At the beginning of the war, her husband was ferryman of the Moselle, she said. He carried civilians and soldiers across. Their little son, then thirteen years old, liked to be near him, and watch the river and the passing of people. The boy had discovered a cellar under the bridge – a fine underground room, well-vaulted, where boy-like he had hidden tobacco and where he often stayed for hours, dreaming of the bold things he would do when his time came, and he would be permitted to enlist. His day was closer than he guessed. A cave is as wonderful to a French boy as it was to Tom Sawyer. Sometimes he made a full adventure of it and slept the night through there.

During the early battles, the bridge had been blown up. So Father Derlon was kept very busy ferrying peasants and stray soldiers from bank to bank. One day three German patrols came along. Charles was standing by the bridge, watching his father sitting in the wherry. The boy stepped down into his underground room to get some tobacco. He was gone only five minutes. When he came back, the three Germans said to him:

"Your father is dead."

It was so. They had climbed the bridge, and fired three times; one explosive bullet had entered the ferryman's head, and two had shattered his arm.
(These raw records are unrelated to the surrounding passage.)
(** Picking a literal, opening its level and assigning it. *)
Lemma decide_spec Phi s : inv Phi (qhead s) s -> qhead s = length (trail s) ->
  exists r s', pick_branch s = Some (r, s') /\ same_core s s' /\
    match r with
    | None => inv Phi (qhead s') s' /\ forall v, assign s !! v <> Some None
    | Some l => exists s'', enqueue l None (opened s') = Some (true, s'') /\
        inv Phi (qhead s'') s'' /\ num_vars s'' = num_vars s /\ trail s'' = trail s ++ [l] /\
        trail_lim s'' = trail_lim s ++ [length (trail s)] /\ unsat s'' = unsat s /\ seen s'' = seen s /\
        clause_sets s'' = clause_sets s
    end.
Proof.
  intros I Hq. pose proof I as [[T R C [H Q]] _ _ _ _ _].
  destruct (pick_loop_spec (length (order s)) s H ltac:(lia) (tr_phase_len s T) Q) as (r & s' & E & C1 & H1 & Hr).
  exists r, s'. split; [done|]. split; [done|].
  assert (num_vars s' = num_vars s) as En by (unfold num_vars; by rewrite (same_assign _ _ C1)).
  destruct r as [l|].
  2:{ split; [|done]. rewrite (same_qhead _ _ C1). apply (inv_same_core Phi _ s); [done| |done].
      split; [done|]. intros v Hv. rewrite (same_assign _ _ C1) in Hv. by apply Hr in Hv. }
  destruct Hr as [Hl Hrest].
  assert (trail_ok (opened s')) as T'.
  { rewrite Hq in I. apply inv_opened, i_base, b_trail in I. destruct I.
    unfold opened, num_vars in *. split; cbn in *; core_rewrite C1; done. }
  rewrite enqueue_new; [|done|by cbn; rewrite (same_assign _ _ C1)].
  eexists. split; [done|]. split.
  - assert (inv Phi (length (trail s)) (assigned l None (opened s))) as I2.
    { rewrite Hq in I. eapply inv_iff; [|apply inv_assigned; [by apply inv_opened|done|]].
      - intros rho. cbn. split; [by intros [? _]|]. intros Hp. split; [done|]. intros E0.
        by apply app_eq_nil in E0 as [_ E0].
      - left. cbn. apply elem_of_app. right. constructor. }
    change (qhead (assigned l None (opened s'))) with (qhead s'). rewrite (same_qhead _ _ C1), Hq.
    apply (inv_same_core Phi _ (assigned l None (opened s))); [| |done].
    + unfold same_core. exact (f_equal (fun c => core (assigned l None (opened c))) C1).
    + split.
      * destruct H1. split; rewrite ?assigned_num_vars; done.
      * cbn. intros v Hv. apply list_lookup_insert_Some in Hv as [(_ & ? & _)|[Hne Hv]]; [done|].
        rewrite (same_assign _ _ C1) in Hv. by destruct (Hrest v Hv) as [->|?].
  - rewrite assigned_num_vars. unfold clause_sets. cbn. core_rewrite C1. done.
Qed.

(** ** Progress: how many clauses and units can still be learnt *)
Fixpoint all_sets (k : nat) : gset (gset nat) :=
  match k with
  | O => {[∅]}
  | S k => all_sets k ∪ set_map (fun X : gset nat => {[k]} ∪ X) (all_sets k)
  end.

Lemma all_sets_complete k (X : gset nat) : (forall x, x ∈ X -> x < k) -> X ∈ all_sets k.
Proof.
  revert X; induction k as [|k IH]; intros X HX; cbn [all_sets].
  - apply elem_of_singleton. apply set_eq. intros x. split; [|set_solver]. intros H%HX. lia.
  - apply elem_of_union. destruct (decide (k ∈ X)) as [Hk|Hk].
    + right. apply elem_of_map. exists (X ∖ {[k]}). split.
      * apply set_eq. intros x. destruct (decide (x = k)); set_solver.
      * apply IH. intros x [Hx Hne]%elem_of_difference. apply HX in Hx. assert (x <> k) by set_solver. lia.
    + left. apply IH. intros x Hx. assert (x <> k) by (intros ->; done). apply HX in Hx. lia.
Qed.

Lemma size_union_le (X Y : gset (gset nat)) : size (X ∪ Y) <= size X + size Y.
Proof. rewrite size_union_alt. apply Nat.add_le_mono_l, subseteq_size. set_solver. Qed.

Lemma size_list_to_set_le (l : list (gset nat)) : size (list_to_set l : gset (gset nat)) <= length l.
Proof.
  induction l as [|x l IH]; cbn; [by rewrite size_empty|]. etrans; [apply size_union_le|].
  rewrite size_singleton. lia.
Qed.

Lemma all_sets_size k : size (all_sets k) <= 2 ^ k.
Proof.
  induction k as [|k IH]; cbn [all_sets]; [by rewrite size_singleton|].
  etrans; [apply size_union_le|]. cbn [Nat.pow]. unfold set_map.
  assert (size (list_to_set ((fun X : gset nat => {[k]} ∪ X) <$> elements (all_sets k)) : gset (gset nat)) <= size (all_sets k)).
  { etrans; [apply size_list_to_set_le|]. by rewrite length_fmap. }
  lia.
Qed.

(** The clauses not yet present, and the variables not yet fixed at level 0. *)
Definition root_len (s : Solver) : nat :=
  match trail_lim s with [] => length (trail s) | x :: _ => x end.
Definition room (s : Solver) : nat :=
  size (all_sets (2 * num_vars s) ∖ clause_sets s) + (num_vars s - root_len s).

Lemma room_bound s : room s <= 2 ^ (2 * num_vars s) + num_vars s.
Proof.
  unfold room. pose proof (all_sets_size (2 * num_vars s)).
  assert (size (all_sets (2 * num_vars s) ∖ clause_sets s) <= size (all_sets (2 * num_vars s))) by (apply subseteq_size; set_solver).
  lia.
Qed.

(** The learnt clause is new: a clause with these literals would have been
    propagated at a lower level. *)
Lemma asserting_new Phi q s u tail bt : inv Phi q s -> asserting s u tail bt ->
  list_to_set (u :: tail) ∉ clause_sets s.
Proof.
  intros I A Hin. unfold clause_sets in Hin. apply elem_of_list_to_set, list_elem_of_fmap in Hin as (lits & E & Hin).
  apply list_elem_of_lookup in Hin as [c Hc].
  assert (forall l, l ∈ lits <-> l ∈ u :: tail) as Hl.
  { intros l. rewrite <- !(elem_of_list_to_set (C := gset nat)). by rewrite E. }
  pose proof (b_trail s (i_base _ _ _ I)) as T. pose proof (tr_sorted s T) as Hs.
  destruct A as [(i & Hi & Hlev) A2 _ A4 _ _].
  assert (forall l, l ∈ lits -> negate l ∈ trail s) as Hfalse.
  { intros l [->|Hl'%A2]%Hl%elem_of_cons; [by eapply list_elem_of_lookup_2|].
    destruct Hl' as (j & Hj & _). by eapply list_elem_of_lookup_2. }
  destruct (b_clauses s (i_base _ _ _ I) c lits Hc) as (Hlen & Hnd & _).
  pose proof (i_prop _ _ _ I c lits Hc) as P.
  destruct lits as [|a [|b t]]; cbn in Hlen; [lia..|]. destruct P as [P1 P2].
  assert (a <> b) as Hab.
  { intros ->. cbn in Hnd. apply list.NoDup_cons in Hnd as [Hnd _]. apply Hnd. constructor. }
  assert (forall w w', w ∈ tail -> w' ∈ a :: b :: t -> partnered s q w w' -> False) as Hno.
  { intros w w' Hw Hw' Hp. destruct (A2 w Hw) as (j & Hj & Hjl).
    assert (j < q) as Hjq.
    { destruct (lookup_lt_is_Some_2 (trail_lim s) bt A4) as [x Hx].
      pose proof (plevel_lt _ _ _ j Hs Hx) as [_ Hjx].
      pose proof (i_lims _ _ _ I x (list_elem_of_lookup_2 _ _ _ Hx)). lia. }
    destruct (Hp j Hjq Hj) as (k & Hk & _).
    apply (trail_consistent s T w'); [by eapply list_elem_of_lookup_2|by apply Hfalse]. }
  assert (a ∈ u :: tail) as Ha by (apply Hl; constructor).
  assert (b ∈ u :: tail) as Hb by (apply Hl; do 2 constructor).
  apply elem_of_cons in Ha as [->|Ha]; [|by apply (Hno a b); [done|do 2 constructor|]].
  apply elem_of_cons in Hb as [->|Hb]; [done|]. apply (Hno b u); [done|constructor|done].
Qed.

Lemma clause_in_all_sets n (lits : list Lit) : (forall l, l ∈ lits -> lit_var l < n) ->
  list_to_set lits ∈ all_sets (2 * n).
Proof. intros H. apply all_sets_complete. intros x Hx%elem_of_list_to_set%H. by apply lit_lt. Qed.

(** ** A conflict above level 0: analyse, jump back, learn *)
Lemma conflict_spec Phi s c : propagate_post Phi (Some c) s -> unseen s -> 0 < decision_level s ->
  exists u tail bt s1 s2 s3, analyze c s = Some (u :: tail, bt, s1) /\ cancel_until bt s1 = Some s2 /\
    learn (u :: tail) s2 = Some s3 /\ inv Phi (qhead s3) s3 /\ unseen s3 /\
    num_vars s3 = num_vars s /\ unsat s3 = unsat s /\ qhead s3 <= length (trail s3) /\ room s3 < room s.
Proof.
  intros [_ (q & l & I & Hq & F)] Hun Hd. pose proof (i_base _ _ _ I) as B. pose proof (b_trail s B) as T.
  destruct (analyze_spec s c q l B Hd Hun (i_lims _ _ _ I) Hq F) as (u & tail & bt & s1 & E1 & S1 & A).
  pose proof (asserting_new _ _ _ _ _ _ I A) as Hnew.
  destruct S1 as (C1 & H1 & Q1 & _).
  assert (inv Phi q s1) as I1.
  { apply (inv_same_core Phi q s); [done| |done]. split; [done|]. intros v Hv. rewrite (same_assign _ _ C1) in Hv.
    apply Q1. by apply (b_queue s B). }
  destruct (cancel_until_spec Phi q s1 bt I1) as (t & s2 & Ht & E2 & K & I2).
  { unfold decision_level. rewrite (same_trail_lim _ _ C1). apply A. }
  destruct K as [K1 K2 K3 K4 K5 K6 K7 K8].
  rewrite (same_clauses _ _ C1) in K1. rewrite (same_unsat _ _ C1) in K2. rewrite (same_seen _ _ C1) in K3.
  rewrite (same_trail _ _ C1) in K5. rewrite (same_trail_lim _ _ C1) in K6, Ht.
  unfold num_vars in K4. rewrite (same_assign _ _ C1) in K4. fold (num_vars s2) (num_vars s) in K4.
  pose proof (tr_sorted s T) as Hs. pose proof (b_trail s2 (i_base _ _ _ I2)) as T2.
  assert (forall i, plevel (trail_lim s) i <= bt <-> i < t) as Hlt by (intros; symmetry; by apply plevel_lt).
  destruct A as [(i & Hi & Hlev) A2 A3 A4 A5 A6].
  assert (lit_var u < num_vars s) as Hu.
  { rewrite <- lit_var_negate. apply (trail_var s T). by eapply list_elem_of_lookup_2. }
  assert (assign s2 !! lit_var u = Some None) as Hu2.
  { assert (forall x, lit_var x = lit_var u -> x ∉ trail s2) as Hoff.
    { intros x Ex Hx. apply list_elem_of_lookup in Hx as [j Hj]. rewrite K5 in Hj.
      apply lookup_take_Some in Hj as [Hj Hjt].
      assert (i = j) as -> by (eapply (trail_pos_inj s T); [done..|by rewrite lit_var_negate]).
      apply Hlt in Hjt. lia. }
    rewrite <- K4 in Hu.
    destruct (value_lit_spec s2 T2 u Hu) as [(_ & H & _)|[(_ & H & _)|(_ & H & _)]]; [exfalso..|done].
    - by apply (Hoff u).
    - apply (Hoff (negate u)); [apply lit_var_negate|done]. }
  assert (forall x j, trail s !! j = Some x -> plevel (trail_lim s) j <= bt ->
    trail s2 !! j = Some x /\ plevel (trail_lim s2) j = plevel (trail_lim s) j) as Hback.
  { intros x j Hj Hl. apply Hlt in Hl. rewrite K5, K6. split; [by apply lookup_take_Some|by apply (plevel_take _ _ t)]. }
  assert (decision_level s2 = bt) as Hdl.
  { unfold decision_level in *. rewrite K6, length_take. apply lookup_lt_Some in Ht. lia. }
  destruct (learn_spec Phi s2 u tail I2) as (s3 & E3 & I3 & L); try done.
  - intros x Hx. destruct (A2 x Hx) as (j & Hj & Hjl).
    destruct (Hback _ j Hj) as [Hj2 _]; [lia|]. by eapply list_elem_of_lookup_2.
  - destruct tail as [|l1 tail].
    + subst bt. rewrite K6. done.
    + destruct A3 as (j & Hj & Hjl). exists j. destruct (Hback _ j Hj) as [Hj2 E]; [lia|]. split; [done|]. lia.
  - intros rho Hr. apply A6. apply (i_sound _ _ _ I). by apply (i_sound _ _ _ I2).
  - destruct L as [L1 L2 L3 L4 L5 L6 L7].
    exists u, tail, bt, s1, s2, s3. split; [done|]. split; [done|]. split; [done|]. split; [done|].
    split; [unfold unseen; rewrite L6, K3, L1, K4; exact Hun|]. split; [congruence|]. split; [congruence|].
    split; [exact (i_q _ _ _ I3)|].
    assert (clause_sets s2 = clause_sets s) as Ecs by (unfold clause_sets; by rewrite K1).
    assert (num_vars s3 = num_vars s) as En3 by congruence.
    unfold room. rewrite En3, L7, Ecs.
    assert (length (trail s3) <= num_vars s) as Hlen.
    { transitivity (num_vars s3); [apply trail_length, I3|by rewrite L1, K4]. }
    assert (root_len s <= root_len s3 /\ (tail = [] -> root_len s < root_len s3 <= num_vars s)) as [Hr1 Hr2].
    { rewrite L2, length_app in Hlen. cbn in Hlen.
      unfold root_len. rewrite L3, K6, L2, length_app, K8. cbn.
      destruct (trail_lim s) as [|x lims] eqn:El; [by rewrite lookup_nil in Ht|].
      destruct bt as [|bt]; cbn.
      - injection Ht as ->. lia.
      - split; [lia|]. intros ->. lia. }
    destruct tail as [|l1 tail]; [specialize (Hr2 eq_refl); lia|]. clear Hr2.
    assert (size (all_sets (2 * num_vars s) ∖ (clause_sets s ∪ {[list_to_set (u :: l1 :: tail)]}))
      < size (all_sets (2 * num_vars s) ∖ clause_sets s)) as Hsize; [|lia].
    apply subset_size. split; [set_solver|]. intros Hsub.
    assert (list_to_set (u :: l1 :: tail) ∈ all_sets (2 * num_vars s)) as Hall.
    { apply clause_in_all_sets. intros x [->|Hx]%elem_of_cons; [done|]. destruct (A2 x Hx) as (j & Hj & _).
      rewrite <- lit_var_negate. apply (trail_var s T). by eapply list_elem_of_lookup_2. }
    assert (list_to_set (u :: l1 :: tail) ∈ all_sets (2 * num_vars s) ∖ clause_sets s) as Hd1 by (by apply elem_of_difference).
    apply Hsub, elem_of_difference in Hd1 as [_ Hd1]. apply Hd1, elem_of_union_r. by apply elem_of_singleton.
Qed.

(** ** The main loop *)
Definition val_of (m : list bool) : valuation := fun v => nth v m false.

Lemma model_lit s l : trail_ok s -> l ∈ trail s -> lit_true (val_of (model s)) l = true.
Proof.
  intros T Hl%(tr_assign s T). unfold lit_true, val_of, model.
  rewrite nth_lookup, list_lookup_fmap, Hl. cbn. by destruct (is_negated l).
Qed.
The Germans said he had been carrying soldiers across, and that it was wrong to carry soldiers.

"The little one came home crying," said Madame Derlon. "Since that moment, the little one left home without telling me. He did not send me any news of himself. I searched everywhere to try to find a trace of him. Monsieur Louis Marin, the Deputy, told me he had seen a boy like my little one following the soldiers. Actually he had been adopted by the 95th Territorial Regiment."

He told the soldiers that he had just seen his father killed by the Germans. One of the captains took him under his protection. The boy insisted on becoming a fighter. He was brave and they made him Corporal. He fell wounded in action, winning the Croix de Guerre.

Charles Derlon, the little Corporal of the 95th Infantry, has a bright open face, but it is a face into which has passed the look of responsibility. In one moment, he became a man, and he has that quiet dignity of a boy whom older men respect and make a comrade of. He holds himself with the trim shoulders and straight carriage of a little soldier of France.

One of us asked him:

"And weren't you afraid, my boy, of the fight?"